At Owlsmoor we value the help of the many parents who help in the classrooms and with jobs around the school. Some parents come in regularly at a set time each week, others come when they can. Some help with tasks at home. Many of the activities the children currently enjoy would not be possible without this voluntary help.
Whilst we appreciate help of a regular nature in the classroom working with the children, there are a variety of tasks that can be done either outside of the classroom or at home that are of equal benefit to the staff and children.
Adults helping in school with the children are always under the supervision of the class teacher, who will explain the task, what is required of the children and the helper’s role within that setting.
Parent helpers are asked to be aware that their presence in the same classroom as their child can sometimes cause adverse reactions and to consider carefully the beneficial results of helping in a different classroom. The staff reserve the right to make this request if at any time they feel that difficulties are arising.
Adult helpers are welcomed into the staffroom at breaktimes to enjoy a drink and a chance to relax, but we do ask everyone to be aware that items of a confidential nature are sometimes discussed here and to exercise discretion. We also ask that confidentiality be maintained in respect of the children’s attainments, attitudes and behaviour whilst operating in school as a helper. Any matter that is of concern should be discussed with the Headteacher immediately in order for any misunderstandings or difficulties to be addressed as a matter of urgency.
All Parents who help on a regular basis in school required to submit to a full check being carried out by the Criminal Records Bureau.
Guidelines for Parent helpers in the classroom
Parents are always welcomed into the classroom as helpers and your help is valued very highly. The following guidelines are in no particular order and are intended to help you feel comfortable and informed of expectations.
Arrange your time in the classroom with the teacher in advance – it is helpful if you can also
agree what you feel able to help with (there are lots of different ways we can use your expertise to support the children’s learning).
If you are unsure of what you have been asked to do, please check immediately – either with the teacher or the Teaching Assistant.
You should never be left in the classroom with the children on your own.
Children will sometimes “push the boundaries” when with a helping Parent. If a little reminder does not elicit an immediate improvement, please refer to the teacher.
We have to follow very careful guidelines on aspects of physical contact with children.
- Please remember not to initiate contact with children – let them take the lead, but discourage overfamiliarity.
- If a child asks to go to the toilet, refer them to the classteacher rather than take them yourself.
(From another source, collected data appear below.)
(** ** Conversions between text and numbers

    [int(s)]: surrounding white space is dropped, a sign may come first,
    then decimal digits, where single underscores may stand between digits.
    [None] is [ValueError], which is also raised for a text of more than
    [int_max_str_digits] digits, whatever the digits are (leading zeros
    count, underscores do not): the interpreter's limit on the length of a
    conversion, in its default setting, which the program does not
    change.  Python's integers themselves are unbounded. *)

(** The white space [int] and [float] pass over at both ends of their
    argument: the blank, the characters 9 to 13, and the white space
    outside ASCII (the characters 28 to 31 are not passed over). *)
Definition is_number_space (c : ascii) : bool :=
  let n := ord c in
  between 9 13 n || (n =? 32) || (n =? 133) || (n =? 160).

Definition strip_number (s : str) : str := strip_with is_number_space s.

(** The value of a digit, and [int] on the text between the sign and the
    end. *)
Definition digit_val (c : ascii) : Z := Z.of_nat (ord c - 48).

Fixpoint int_digits (acc : Z) (after_digit : bool) (s : str) : option Z :=
  match s with
  | [] => if after_digit then Some acc else None
  | c :: s' =>
      if is_digit c then int_digits (10 * acc + digit_val c) true s'
      else if Ascii.eqb c "_"%char && after_digit then
             match s' with
             | [] => None
             | d :: _ => if is_digit d then int_digits acc true s' else None
             end
           else None
  end.

(** [sys.get_int_max_str_digits()]. *)
Definition int_max_str_digits : nat := 4300.

Definition py_int (s : str) : option Z :=
  if int_max_str_digits <? length (filter is_digit s) then None
  else
    match strip_number s with
    | c :: u =>
        if Ascii.eqb c "-"%char then option_map Z.opp (int_digits 0 false u)
        else if Ascii.eqb c "+"%char then int_digits 0 false u
        else int_digits 0 false (c :: u)
    | [] => None
    end.

(** [str(n)] for an integer; the program applies it to integers that
    [int] has read, which are within the limit. *)
Definition int_str (n : Z) : str :=
  list_ascii_of_string (NilZero.string_of_int (Z.to_int n)).

(** Python's [float] is used through four operations: [float(s)] (where
    [None] is [ValueError]), [str(x)], [x < y] and [x == y]; [float_is_nan]
    tells NaN from the numbers. *)
Class PyFloat : Type := {
  float : Type;
  py_float : str -> option float;
  float_str : float -> str;
  float_lt : float -> float -> bool;
  float_eq : float -> float -> bool;
  float_is_nan : float -> bool
}.

(** ** The record extractor, the ranker and the report builder *)

Section Program.
Context {F : PyFloat}.

(** A candidate, as the dictionary built at lines 172-180. *)
Record candidate : Type := MkCandidate {
  registration : str;
  name : str;
  p1_score : float;
  p1_correct : Z;
  p2_score : float;
  p2_correct : Z;
  final_score : float
}.
(** Modelled from the spec: the "numeric magnitude" of a size given to
    [arg_parsers.BinarySize] is the run of decimal digits [s] starts with,
    most significant first; what follows is the suffix. *)
Fixpoint split_digits (s : string) : list ascii * string :=
  match s with
  | String c rest =>
      if is_digit c then
        let '(ds, suffix) := split_digits rest in (c :: ds, suffix)
      else ([], s)
  | EmptyString => ([], EmptyString)
  end.

(** Modelled from the spec: the number the digits of a size given to
    [arg_parsers.BinarySize] denote. *)
Definition magnitude (ds : list ascii) : Z :=
  fold_left (fun acc c => 10 * acc + (Z.of_nat (nat_of_ascii c) - 48))%Z ds 0%Z.

(** Modelled from the spec: the parser [arg_parsers.BinarySize] is not among
    the sources.  "Byte-size parsing accepts a numeric magnitude plus unit
    suffix (KB/MB/GB/TB)": anything else is a [MalformedInputError]. *)
Definition parse_size (U : SizeUnits) (s : string) : result Z :=
  let '(ds, suffix) := split_digits s in
  match ds, unit_scale U suffix with
  | _ :: _, Some scale => Ok (magnitude ds * scale)%Z
  | _, _ => Raise (MalformedInputError s)
  end.

(** Modelled from the spec: [arg_parsers.BinarySize] "enforces a declared lower
    bound, and fails with MalformedInputError if below bound or not a multiple
    of a declared granularity".  A bound or granularity that is not declared
    is not checked. *)
Definition BinarySize (U : SizeUnits) (lower_bound granularity : option string)
  (s : string) : result Z :=
  size ← parse_size U s;
  match lower_bound with
  | Some lb =>
      bound ← parse_size U lb;
      raise_if (size <? bound)%Z (MalformedInputError s)
  | None => Ok tt
  end;;
  match granularity with
  | Some g =>
      step ← parse_size U g;
      remainder ← py_mod size step;
      raise_if (negb (remainder =? 0)%Z) (MalformedInputError s)
  | None => Ok tt
  end;;
  Ok size.
Definition filter_duplicate_twitter_items (c : gset string)
  (data : list TwitterResponseItem) : gset string * list Item :=
  filter_duplicate_items c (map Tweet data).

Definition filter_duplicate_stack_overflow_items (c : gset string)
  (items : list StackOverflowQuestion) : gset string * list Item :=
  filter_duplicate_items c (map Question items).

Record Reponse := mkReponse { status : string; posted_items : option Z }.

(** [items_to_post.len() as i32]. *)
Definition as_i32 (n : nat) : Z :=
  let z := (Z.of_nat n mod 2 ^ 32)%Z in
  if (z <? 2 ^ 31)%Z then z else (z - 2 ^ 32)%Z.

(** One turn of [for item in [reponses.0, reponses.1]]: a failed search
    is only logged. *)
Definition collect_twitter (st : gset string * list Item)
  (r : result (list TwitterResponseItem) string) : gset string * list Item :=
  let '(c, acc) := st in
  match r with
  | Ok data =>
      let '(c', out) := filter_duplicate_twitter_items c data in
      (c', (acc ++ out)%list)
  | Err _ => (c, acc)
  end.

(** The collecting part of [root]: the two tweet searches, then the
    StackOverflow search. *)
Definition collect (c : gset string)
  (r0 r1 : result (list TwitterResponseItem) string)
  (r2 : result (list StackOverflowQuestion) string) : gset string * list Item :=
  let '(c, acc) := fold_left collect_twitter [r0; r1] (c, []) in
  match r2 with
  | Ok items =>
      let '(c', out) := filter_duplicate_stack_overflow_items c items in
      (c', (acc ++ out)%list)
  | Err _ => (c, acc)
  end.

Fixpoint join_lines (l : list string) : string :=
  match l with
  | [] => ""
  | [x] => x
  | x :: rest => x ++ String (Ascii.ascii_of_nat 10) (join_lines rest)
  end.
- If you are helping dress/undress for PE etc., encourage the child to do as much as possible for themselves.
- No adult in school is permitted to remove/insert earrings.
We have well defined procedures for informing Parents of what has happened whilst the children are in school and we will be the first to discuss any issues where we have concerns. Please do not be tempted to relay anything you have seen or heard in a classroom to other Parents, we need to be assured that you will exercise total discretion in all respects when you are helping in school.
If you have any concerns at any time about the way a child has been treated, or any aspect of classroom practice, please raise the issue immediately with the Headteacher.
Please be aware that your presence in the classroom may well affect your child’s behaviour in all sorts of ways. Prepare your child for the experience by explaining in advance that you will be in the class to help all the children, the teacher is in charge and you have to do what the teacher has asked you as well!
Helping in the classroom means that you are privy to “inside information”, especially when staff are talking together. Please exercise the utmost discretion in all respects.